Le gouvernement imagine des taxis amateurs dans les campagnes

Le gouvernement imagine des taxis amateurs dans les campagnes
Deux voitures sur une route de campagne en Eure-et-Loire en juin 2012.

, publié le vendredi 11 mai 2018 à 20h00

Désenclaver les campagnes grâce à des taxis amateurs : c'est l'idée du gouvernement qui a fuitée dans Les Echos, vendredi. La mesure devrait être présentée à l'automne au Parlement.

Le journal Les Echos révèle ce vendredi 11 mai que le gouvernement s'apprêterait à autoriser les taxis amateurs des campagnes.

Objectif : lutter contre la désertification.
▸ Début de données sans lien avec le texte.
(** C3, as the code has it: [dispose] sets the flag and clears timers and
    immediates but leaves the ticks, so [getTimerCount] answers the number
    of ticks that were pending; on a disposed scheduler every fake returns a null-ish value and
    leaves the state untouched, and no sequence of calls to the primitives
    makes a container grow. *)
Theorem dispose_spec (s : FakeTimers) :
  _disposed (dispose s) = true /\
  _timers (dispose s) = [] /\
  _immediates (dispose s) = [] /\
  _ticks (dispose s) = _ticks s /\
  fst (getTimerCount (dispose s)) = inr (Z.of_nat (List.length (_ticks s))) /\
  (forall t, _disposed t = true ->
     (forall cb delay, _fakeSetTimeout idToRef cb delay t = (None, t)) /\
     (forall cb delay, _fakeSetInterval idToRef cb delay t = (None, t)) /\
     (forall cb, _fakeSetImmediate cb t = (None, t)) /\
     (forall cb, _fakeNextTick cb t = t) /\
     (forall cmds,
        _disposed (snd (exec idToRef refToId cmds t)) = true /\
        container_sizes_le (snd (exec idToRef refToId cmds t)) t)).
Proof.
  split; [reflexivity |]. split; [reflexivity |]. split; [reflexivity |].
  split; [reflexivity |]. split.
  - apply getTimerCount_value.
  - intros t D.
    unfold _fakeSetTimeout, _fakeSetInterval, _fakeSetImmediate, _fakeNextTick.
    rewrite D. repeat split; auto; apply exec_disposed; assumption.
Qed.

(** ** [_fakeSetTimeout] *)

(** C4, as the code has it: [Number(delay) | 0] is ToInt32 of the delay, a
    signed 32-bit integer.  It is 0 for [undefined], [NaN] and the
    infinities; for a finite delay it is the truncation toward zero wrapped
    around into the signed 32-bit range, hence the truncation itself
    whenever that fits 32 bits.  So a delay whose truncation lies from -2^31
    to -1 stays negative, while -0.5 becomes 0 and -2147483649 becomes
    2147483647.  The timer stored under the fresh id is a timeout with
    expiry [now + coerced delay], and the call returns [idToRef] of that
    id. *)
Theorem fakeSetTimeout_spec (cb : Callback) (delay : JsValue) (s : FakeTimers) :
  _disposed s = false ->
  let d := bitor (Number delay) (JsFinite 0) in
  let id := _uuidCounter s in
  let timer := {| type := "timeout"; callback := cb;
                  expiry := _now s + d; interval := None |} in
  _fakeSetTimeout idToRef cb delay s =
    (Some (idToRef id),
     set_timers (set_uuidCounter s (id + 1)) (Map_set (_timers s) id timer)) /\
  - 2 ^ 31 <= d < 2 ^ 31 /\
  (delay = JsUndefined \/ delay = JsNum JsNaN \/
   (exists b, delay = JsNum (JsInfinity b)) -> d = 0) /\
  (forall q, delay = JsNum (JsFinite q) ->
     - 2 ^ 31 <= truncate q < 2 ^ 31 -> d = truncate q) /\
  (forall q, delay = JsNum (JsFinite q) -> d = wrap32 (truncate q)) /\
  (forall q, delay = JsNum (JsFinite q) ->
     - 2 ^ 31 <= truncate q < 0 -> d < 0) /\
  (delay = JsNum (JsFinite (-1 # 2)) -> d = 0) /\
  (delay = JsNum (JsFinite (-2147483649 # 1)) -> d = 2147483647).
Proof.
  intros D d id timer. subst d id timer.
  split; [| rewrite bitor_zero; conj_split].
  - unfold _fakeSetTimeout. rewrite D. reflexivity.
  - apply ToInt32_range.
  - apply ToInt32_range.
  - intros [-> | [-> | [b ->]]]; reflexivity.
  - intros q -> Hq. simpl. apply wrap32_small. assumption.
  - intros q ->. reflexivity.
  - intros q -> Hq. simpl. rewrite wrap32_small by lia. lia.
  - intros ->. reflexivity.
  - intros ->. reflexivity.
Qed.

(** ** [_fakeClearTimer] *)

(** C9: clearing a ref whose id is not stored leaves the state as it was,
    and a second clear of the same ref changes nothing after the first. *)
Theorem fakeClearTimer_absent (timerRef : TimerRef) (s : FakeTimers) :
  ((forall id, refToId timerRef = Some id -> Map_get (_timers s) id = None) ->
   _fakeClearTimer refToId timerRef s = s) /\
  _fakeClearTimer refToId timerRef (_fakeClearTimer refToId timerRef s) =
    _fakeClearTimer refToId timerRef s.
Proof.
  unfold _fakeClearTimer. destruct (refToId timerRef) as [id |]; [| auto].
  destruct (id =? 0); [auto |]. split.
  - intros H. rewrite Map_delete_absent by auto. apply set_timers_same.
  - simpl. rewrite (Map_delete_absent (Map_delete (_timers s) id) id)
      by apply Map_get_delete_same.
    reflexivity.
Qed.

End Fakes.

(** C4, counterexample: a delay of -5 is coerced to -5, and the timer is
    stored with an expiry five milliseconds before virtual-now. *)
Lemma fakeSetTimeout_negative_delay :
  bitor (Number (ms (-5))) (JsFinite 0) <> 0 /\
  map (fun e => expiry (snd e))
      (_timers (snd (_fakeSetTimeout id_idToRef (UserFn 0) (ms (-5)) (installed None))))
    = [-5].
Proof. vm_compute. split; [discriminate | reflexivity]. Qed.

(** C3, counterexample: a tick registered before [dispose] is still counted
    after it. *)
Lemma dispose_keeps_ticks :
  fst (getTimerCount (dispose (_fakeNextTick (UserFn 0) (installed None)))) <> inr 0.
Proof. vm_compute. discriminate. Qed.

Lemma fakeSetTimeout_spec_witness :
  _fakeSetTimeout id_idToRef (UserFn 0) (ms 100) (installed None) =
    (Some 1,
     set_timers (set_uuidCounter (installed None) 2)
       [(1, {| type := "timeout"; callback := UserFn 0;
               expiry := 100; interval := None |})]).
Proof.
  exact (proj1 (fakeSetTimeout_spec id_idToRef (UserFn 0) (ms 100)
                  (installed None) eq_refl)).
Defined.

Lemma fakeClearTimer_absent_witness :
  _fakeClearTimer id_refToId 7 (installed None) = installed None.
Proof.
  apply (proj1 (fakeClearTimer_absent id_refToId 7 (installed None))).
  intros id H. reflexivity.
Defined.

Lemma dispose_spec_witness :
  _fakeSetTimeout id_idToRef (UserFn 0) (ms 100) (dispose (installed None)) =
    (None, dispose (installed None)).
Proof.
  apply (proj1 (proj2 (proj2 (proj2 (proj2 (proj2
           (dispose_spec id_idToRef id_refToId (installed None))))))
                  (dispose (installed None)) eq_refl)).
Defined.

(** ** The recursion guard of [runAllTicks] *)

Section Drains.

Variable TimerRef : Type.
Variable idToRef : Z -> TimerRef.
Variable refToId : TimerRef -> option Z.
Variable body : nat -> list (Cmd TimerRef).

Lemma hasOwnProperty_false cancelled id :
  ~ In id cancelled -> hasOwnProperty cancelled id = false.
Proof.
  intros H. unfold hasOwnProperty.
  destruct (existsb (Z.eqb id) cancelled) eqn:E; [| reflexivity].
  apply existsb_exists in E. destruct E as [k [Hk Ek]].
  apply Z.eqb_eq in Ek. subst k. contradiction.
Qed.

Lemma one_pending_tick_check c id s :
  one_pending_tick c id s -> one_pending_tick c id (_checkFakeTimers s).
Proof.
  unfold _checkFakeTimers. destruct (same_fn _ _); [auto |].
  destruct s; auto.
Qed.

Lemma ticks_iteration_respawn c id s :
  body c = [NextTick TimerRef c] ->
  one_pending_tick c id s ->
  id < _uuidCounter s ->
  exists s',
    ticks_iteration idToRef refToId body s = (inr Continue, s') /\
    one_pending_tick c (_uuidCounter s) s' /\
    _uuidCounter s' = _uuidCounter s + 1 /\
    _trace s' = _trace s ++ [mkEvent FromTick id c None (_now s)] /\
    _maxLoops s' = _maxLoops s /\
    _timers s' = _timers s /\
    _immediates s' = _immediates s /\
    _now s' = _now s.
Proof.
  intros Hb (Ht & Hd & Hn & Hc) Hid.
  unfold ticks_iteration, bind, shift_ticks. rewrite Ht.
  unfold gets at 1. cbn [uuid tick_callback _cancelledTicks set_ticks].
  rewrite (hasOwnProperty_false _ _ Hn). cbn [negb].
  unfold modify at 1, call. cbn [ev_name event_of]. rewrite Hb.
  cbn [exec exec_cmd bind modify ret]. unfold _fakeNextTick.
  cbn [_disposed set_trace set_cancelledTicks set_ticks]. rewrite Hd.
  eexists. split; [reflexivity |].
  unfold one_pending_tick. state_simpl. repeat split; auto.
  - intros [E | E]; [lia | apply Hc in E; lia].
  - intros k [E | E]; [lia | apply Hc in E; lia].
Qed.

Lemma ticks_loop_respawn c :
  body c = [NextTick TimerRef c] ->
  forall k i id s,
    one_pending_tick c id s ->
    id < _uuidCounter s ->
    exists s' id' evs,
      for_loop k i (ticks_iteration idToRef refToId body) s
        = (inr (i + Z.of_nat k), s') /\
      one_pending_tick c id' s' /\
      id' < _uuidCounter s' /\
      _trace s' = _trace s ++ evs /\
      List.length evs = k /\
      Forall (fun e => ev_name e = c /\ ev_source e = FromTick) evs /\
      _maxLoops s' = _maxLoops s /\
      _timers s' = _timers s /\
      _immediates s' = _immediates s /\
      _now s' = _now s.
Proof.
  intros Hb. induction k as [| k IH]; intros i id s Hp Hid.
  - exists s, id, []. cbn [for_loop ret]. rewrite Z.add_0_r, app_nil_r.
    conj_split; auto.
  - destruct (ticks_iteration_respawn Hb Hp Hid)
      as (s1 & E1 & P1 & U1 & T1 & M1 & Ti1 & I1 & N1).
    destruct (IH (i + 1) (_uuidCounter s) s1 P1 ltac:(lia))
      as (s' & id' & evs & E & P & Hid' & T & L & F & Mx & Ti & Im & N).
    exists s', id', (mkEvent FromTick id c None (_now s) :: evs).
    cbn [for_loop]. unfold bind at 1. rewrite E1, E.
    conj_split; try congruence.
    + do 2 f_equal. lia.
    + rewrite T, T1, <- app_assoc. reflexivity.
    + simpl. lia.
    + constructor; auto.
Qed.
La mesure serait réservée uniquement aux "territoires ruraux à faible densité de population", où il n'y a pas de transports en commun.

Les candidats devront remplir plusieurs critères : obtenir une autorisation de la part de leur commune ou leur groupement de commune, avoir un casier judiciaire vierge, et ne pas dépasser un plafond annuel dont le montant reste encore inconnu.

"Concurrence déloyale"

Cette nouvelle est loin de ravir les professionnels du secteur qui craignent une "concurrence déloyale". Alain Minard, chauffeur de taxi depuis dix ans à Pinsaguel (Haute-Garonne), a confié ses craintes et ses interrogations à franceinfo : "Comment vont travailler ces taxis-là, sans compteur ? Avec un forfait ? Avec des plateformes comme Uber ? On ne sait pas. Ils remettent en question la profession de taxi."


La mesure est à l'étude depuis la fin des Assises de la mobilité en décembre 2017. Elle doit passer au Parlement à l'automne dans le cadre de la future loi d'orientation sur les mobilités.